Scienziati scoprono come le piante crescono per sfuggire all’ombra

Sebbene sembrino miti, le piante sono estremamente competitive, particolarmente quando si tratta di ottenere la loro parte equa di luce solare.Se  si tratta di una foresta o una fattoria, dove le piante crescono intraprendendo una battaglia per i raggi del sole .

Questo è un Arabidopsis thaliana pianta. Credit: Per gentile concessione del Salk Institute for Biological Studies

Arma primaria di una pianta in questa lotta è la capacità di crescere verso la luce, ottenendo solo la quantità di cui ha bisogno. Ora, gli scienziati del Salk Institute for Biological Studies hanno determinato con precisione come foglie e steli crescono quando una pianta e ‘coltivata in un luogo ombreggiato. In un articolo pubblicato il 15 aprile su   i ricercatori riferiscono che una proteina nota come fattore di fitocromo interagente 7 (PIF7) funge da messaggero fondamentale tra sensori di luce cellulare di una pianta e la produzione di auxine, ormoni che stimolano la crescita dello stelo. “Sapevamo come le foglie rilevano la luce e che le auxine guidano la crescita, ma non abbiamo capito il percorso che collegava questi due sistemi fondamentali”, afferma Joanne Chory, professore e direttore del Laboratorio Impianto del Salk di biologia e di  Howard Hughes Medical Institute. “Ora che sappiamo che il  PIF7 è il ricambio, abbiamo un nuovo strumento per sviluppare colture che ottimizzano lo spazio di campo e di conseguenza producono più cibo e  per i biocarburanti e prodotti chimici  “.

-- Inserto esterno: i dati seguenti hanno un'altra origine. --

(* ===== verification/Net.v ===== *)
(** * Net: IP addresses of the Rust standard library ([std::net])

    [IpAddr] with its canonical form, the text it prints and the texts it
    parses from, written after the standard library's parser. *)

From Stdlib Require Import Strings.Byte Ascii.
From S2P Require Import Prelude Text.

Local Open Scope Z_scope.

Inductive IpAddr : Type :=
| V4 (octets : arr 4)
| V6 (octets : arr 16).

#[export] Instance IpAddr_eq_dec : EqDecision IpAddr.
Proof. solve_decision. Defined.

Definition v4_of (a b c d : Z) : arr 4 := arr_fill 4 (byte_of_Z <$> [a; b; c; d]).
Definition segments_bytes (l : list Z) : bytes := concat (be_bytes 2 <$> l).
Definition v6_of (segments : list Z) : arr 16 := arr_fill 16 (segments_bytes segments).
Definition segments (v6 : arr 16) : list Z :=
  (λ i, be_Z (slice (2 * i) 2 (arr_bytes v6))) <$> seq 0 8.

Definition mapped_prefix : bytes := replicate 10 x00 ++ [xff; xff].

(** [Ipv6Addr::to_ipv4_mapped] *)
Definition to_ipv4_mapped (v6 : arr 16) : option (arr 4) :=
  if bytes_eqb (take 12 (arr_bytes v6)) mapped_prefix
  then arr_of 4 (drop 12 (arr_bytes v6)) else None.

(** [IpAddr::to_canonical] *)
Definition to_canonical (ip : IpAddr) : IpAddr :=
  match ip with
  | V4 _ => ip
  | V6 v6 => match to_ipv4_mapped v6 with Some v4 => V4 v4 | None => ip end
  end.

(** [IpAddr::is_loopback] *)
Definition is_loopback (ip : IpAddr) : bool :=
  match ip with
  | V4 v4 => arr_get 0 v4 =? 127
  | V6 v6 => bool_decide (v6 = v6_of [0; 0; 0; 0; 0; 0; 0; 1])
  end.

Lemma to_canonical_idem ip : to_canonical (to_canonical ip) = to_canonical ip.
Proof. destruct ip as [v4|v6]; simpl; [done|]. destruct (to_ipv4_mapped v6) eqn:E; simpl; [done|].
  by rewrite E. Qed.

(** ** Printing *)

Definition dot : string := ".".
Fixpoint join_with (sep : string) (l : list string) : string :=
  match l with
  | [] => EmptyString
  | [s] => s
  | s :: l' => s +:+ sep +:+ join_with sep l'
  end.

Definition show_v4 (v4 : arr 4) : string :=
  join_with dot ((λ b, display_Z (byteZ b)) <$> arr_bytes v4).

(** [{:x}] of a 16-bit segment. *)
Definition hex_char (n : Z) : byte := byte_of_Z (if n <? 10 then 0x30 + n else 0x57 + n).
Definition show_hex (z : Z) : string :=
  str_of (hex_char <$>
    (if z <? 16 then [z] else if z <? 256 then [z / 16; z mod 16]
     else if z <? 4096 then [z / 256; z / 16 mod 16; z mod 16]
     else [z / 4096; z / 256 mod 16; z / 16 mod 16; z mod 16])).

(** The first longest run of zero segments: (start, length). *)
Fixpoint zero_span (i : nat) (cur best : nat * nat) (l : list Z) : nat * nat :=
  match l with
  | [] => best
  | z :: l' =>
    if z =? 0 then
      let cur := (if Nat.eqb cur.2 0 then i else cur.1, S cur.2) in
      zero_span (S i) cur (if Nat.ltb best.2 cur.2 then cur else best) l'
    else zero_span (S i) (0%nat, 0%nat) best l'
  end.

Definition show_segments (l : list Z) : string := join_with ":" (show_hex <$> l).

Definition show_v6 (v6 : arr 16) : string :=
  match to_ipv4_mapped v6 with
  | Some v4 => "::ffff:" +:+ show_v4 v4
  | None =>
    let segs := segments v6 in
    let '(start, len) := zero_span 0 (0%nat, 0%nat) (0%nat, 0%nat) segs in
    if Nat.ltb 1 len
    then show_segments (take start segs) +:+ "::" +:+ show_segments (drop (start + len) segs)
    else show_segments segs
  end.

(** ** Parsing *)

(** A parser consumes a prefix of the bytes. *)
Abbreviation parser A := (bytes → option (A * bytes)).

Definition given (c : byte) : parser unit := λ l,
  match l with b :: l' => if bool_decide (b = c) then Some (tt, l') else None | [] => None end.

Definition digit_value (radix : Z) (b : byte) : option Z :=
  let z := byteZ b in
  let d := if is_ascii_digit b then z - 0x30
           else if in_range 0x61 0x66 b then z - 0x57
           else if in_range 0x41 0x46 b then z - 0x37 else 99 in
  if d <? radix then Some d else None.

Fixpoint take_digits (radix : Z) (l : bytes) : list Z * bytes :=
  match l with
  | b :: l' =>
    match digit_value radix b with
    | Some d => let '(ds, r) := take_digits radix l' in (d :: ds, r)
    | None => ([], l)
    end
  | [] => ([], [])
  end.

(** [read_number]: at most [max_digits] digits, a value up to [max], and no
    leading zero unless allowed. *)
Definition read_number (radix : Z) (max_digits : nat) (zero_prefix : bool) (max : Z) : parser Z :=
  λ l,
  let '(ds, r) := take_digits radix l in
  let z := foldl (λ acc d, acc * radix + d) 0 ds in
  if Nat.eqb (length ds) 0 || Nat.ltb max_digits (length ds) || (max <? z)
     || (negb zero_prefix && Nat.ltb 1 (length ds) && bool_decide (head ds = Some 0))
  then None else Some (z, r).

(** [read_separator(sep, i, inner)]: the separator is read before all but the
    first. *)
Definition read_separator {A} (sep : byte) (first : bool) (p : parser A) : parser A := λ l,
  if first then p l else '(_, l) ← given sep l; p l.

Definition c_dot : byte := byte_of_Z 0x2E.
Definition c_colon : byte := byte_of_Z 0x3A.

Definition read_octet (first : bool) : parser Z :=
  read_separator c_dot first (read_number 10 3 false 255).

Definition read_v4 : parser (list Z) := λ l,
  '(a, l) ← read_octet true l; '(b, l) ← read_octet false l;
  '(c, l) ← read_octet false l; '(d, l) ← read_octet false l;
  Some ([a; b; c; d], l).

(** [read_groups]: up to [limit] groups, an embedded IPv4 address filling two;
    the groups and whether they end in an IPv4 address. *)
Fixpoint read_groups (limit : nat) (first : bool) (l : bytes) : list Z * bool * bytes :=
  match limit with
  | O => ([], false, l)
  | S limit' =>
    let v4 := if Nat.ltb 0 limit' then read_separator c_colon first read_v4 l else None in
    match v4 with
    | Some ([a; b; c; d], l') => ([a * 256 + b; c * 256 + d], true, l')
    | _ =>
      match read_separator c_colon first (read_number 16 4 true 0xFFFF) l with
      | Some (g, l') => let '(gs, v4, r) := read_groups limit' false l' in (g :: gs, v4, r)
      | None => ([], false, l)
      end
    end
  end.

Definition read_v6 : parser (list Z) := λ l,
  let '(h, head_v4, l) := read_groups 8 true l in
  if Nat.eqb (length h) 8 then Some (h, l)
  else if head_v4 then None
  else
    '(_, l) ← given c_colon l; '(_, l) ← given c_colon l;
    let '(t, _, l) := read_groups (7 - length h) true l in
    Some (h ++ replicate (8 - length h - length t) 0 ++ t, l).

Definition read_ip : parser IpAddr := λ l,
  match read_v4 l with
  | Some (o, l) => Some (V4 (arr_fill 4 (byte_of_Z <$> o)), l)
  | None => '(s, l) ← read_v6 l; Some (V6 (v6_of s), l)
  end.

Definition whole {A} (p : parser A) (l : bytes) : option A :=
  '(a, r) ← p l; if bool_decide (r = []) then Some a else None.

(** [s.parse::<IpAddr>()] *)
Definition parse_ip (s : string) : option IpAddr := whole read_ip (str_bytes s).

(** [SocketAddr]: [v4:port] or [[v6%scope]:port]. *)
Definition read_port : parser Z := λ l,
  '(_, l) ← given c_colon l; read_number 10 (length l) true 0xFFFF l.

Definition read_scope : parser unit := λ l,
  match given (byte_of_Z 0x25) l with
  | Some (_, r) => '(_, r) ← read_number 10 (length r) true 0xFFFFFFFF r; Some (tt, r)
  | None => Some (tt, l)
  end.

Definition read_socket : parser IpAddr := λ l,
  match ('(o, l) ← read_v4 l; '(_, l) ← read_port l;
         Some (V4 (arr_fill 4 (byte_of_Z <$> o)), l)) with
  | Some r => Some r
  | None =>
    '(_, l) ← given (byte_of_Z 0x5B) l; '(s, l) ← read_v6 l; '(_, l) ← read_scope l;
    '(_, l) ← given (byte_of_Z 0x5D) l; '(_, l) ← read_port l; Some (V6 (v6_of s), l)
  end.

(** The address of [s.parse::<SocketAddr>()]. *)
Definition parse_socket_ip (s : string) : option IpAddr := whole read_socket (str_bytes s).

(** Examples from the standard library's documentation. *)
Example parse_v4_example : parse_ip "192.168.0.10" = Some (V4 (v4_of 192 168 0 10)).
Proof. reflexivity. Qed.
Example parse_leading_zero : parse_ip "10.0.0.01" = None.
Proof. reflexivity. Qed.
Example parse_v6_example :
  parse_ip "2001:db8::1" = Some (V6 (v6_of [0x2001; 0xdb8; 0; 0; 0; 0; 0; 1])).
Proof. vm_compute. reflexivity. Qed.
Example parse_mapped_example :
  to_canonical <$> parse_ip "::ffff:10.0.0.7" = Some (V4 (v4_of 10 0 0 7)).
Proof. vm_compute. reflexivity. Qed.
Example show_v6_example :
  show_v6 (v6_of [0x2001; 0xdb8; 0; 0; 1; 0; 0; 0]) = "2001:db8:0:0:1::".
Proof. vm_compute. reflexivity. Qed.
Example parse_socket_example : parse_socket_ip "[::1]:8080" = Some (V6 (v6_of [0;0;0;0;0;0;0;1])).
Proof. vm_compute. reflexivity. Qed.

Attraverso molecole fotosensibili nelle loro foglie,le piante raccolgono informazioni sulla loro situazione luce,se ad esempio esse sono circondate da altre piante ladre di luce. Questi sensori determinano se una pianta è in pieno sole o all’ombra di altre piante, basandosi sulla lunghezza d’onda di luce rossa che colpisce le foglie.

Questo è una pianta di Arabidopsis thaliana. Credit: Per gentile concessione del Salk Institute for Biological Studies

Se una pianta è  amante del sole, come ad esempio  , se si trova in un luogo ombroso, i sensori diranno alle cellule dello stelo di allungarsi, provocando la crescita della pianta in l’alto verso la luce del sole.

Quando una pianta rimane nell’ombra per un periodo prolungato,può fiorire presto e produrre meno semi in un ultimo sforzo per aiutare la sua prole a spargersi bene in un luogo più soleggiato. Nell’agricoltura, questa risposta, conosciuta come la sindrome dell’evitare l’ombra, provoca la perdita di rendimento agricolo dovuto a file di piante piantate  vicine che quindi si bloccano la luce a vicenda.

Gli scienziati sapevano  che un pigmento trovato in foglie di piante di crescione di thale, B fitocromo (PHYB) è eccitato da ambo le lunghezze d’onda rosse di luce che guida la fotosintesi, così come la  vicina luce infrarossa che è arricchita in macchie ombrose.  Ma nessuno aveva trovato un legame diretto tra questa risposta alla luce e l’ormone di risposta alla crescita all’ombra.

Nel loro studio, Chory e i suoi colleghi, tra cui Joseph R. Ecker, docente presso lo stabilimento di Salk Molecolare e Laboratorio di Biologia Cellulare, hanno utilizzato analisi biochimiche e genomiche per identificare PIF7, per dimostrare  il collegamento chiave molecolare tra un impianto di  e la produzione di auxine.

Essi hanno dimostrato che quando un impianto crescione è posto in ombra, nelle cellule delle foglie avviene una cascata di cambiamenti molecolari: il fotorecettore PHYB provoca cambiamenti chimici in PIF7, che attiva i geni che dirigono la cellula per produrre auxina.

“Sapevamo già che l’auxina viene prodotta nelle foglie e viaggia nello stelo e stimola la crescita”, dice Chory. “Ora sappiamo come l’ombra stimola le foglie per la produzione di auxina, e si scopre che si tratta di una via molto semplice per controllare una funzione così importante”.

Ha aggiunto che i risultati potrebbero aprire nuove strade per lo sviluppo di colture di staminali con le architetture più adatte alle righe del campo ben piantate, che li rende meno inclini alla sindrome dell’ombra . In caso di successo, tali colture produrrebbe rendimenti più elevati di alimenti e biocarburanti rispetto ai ceppi esistenti.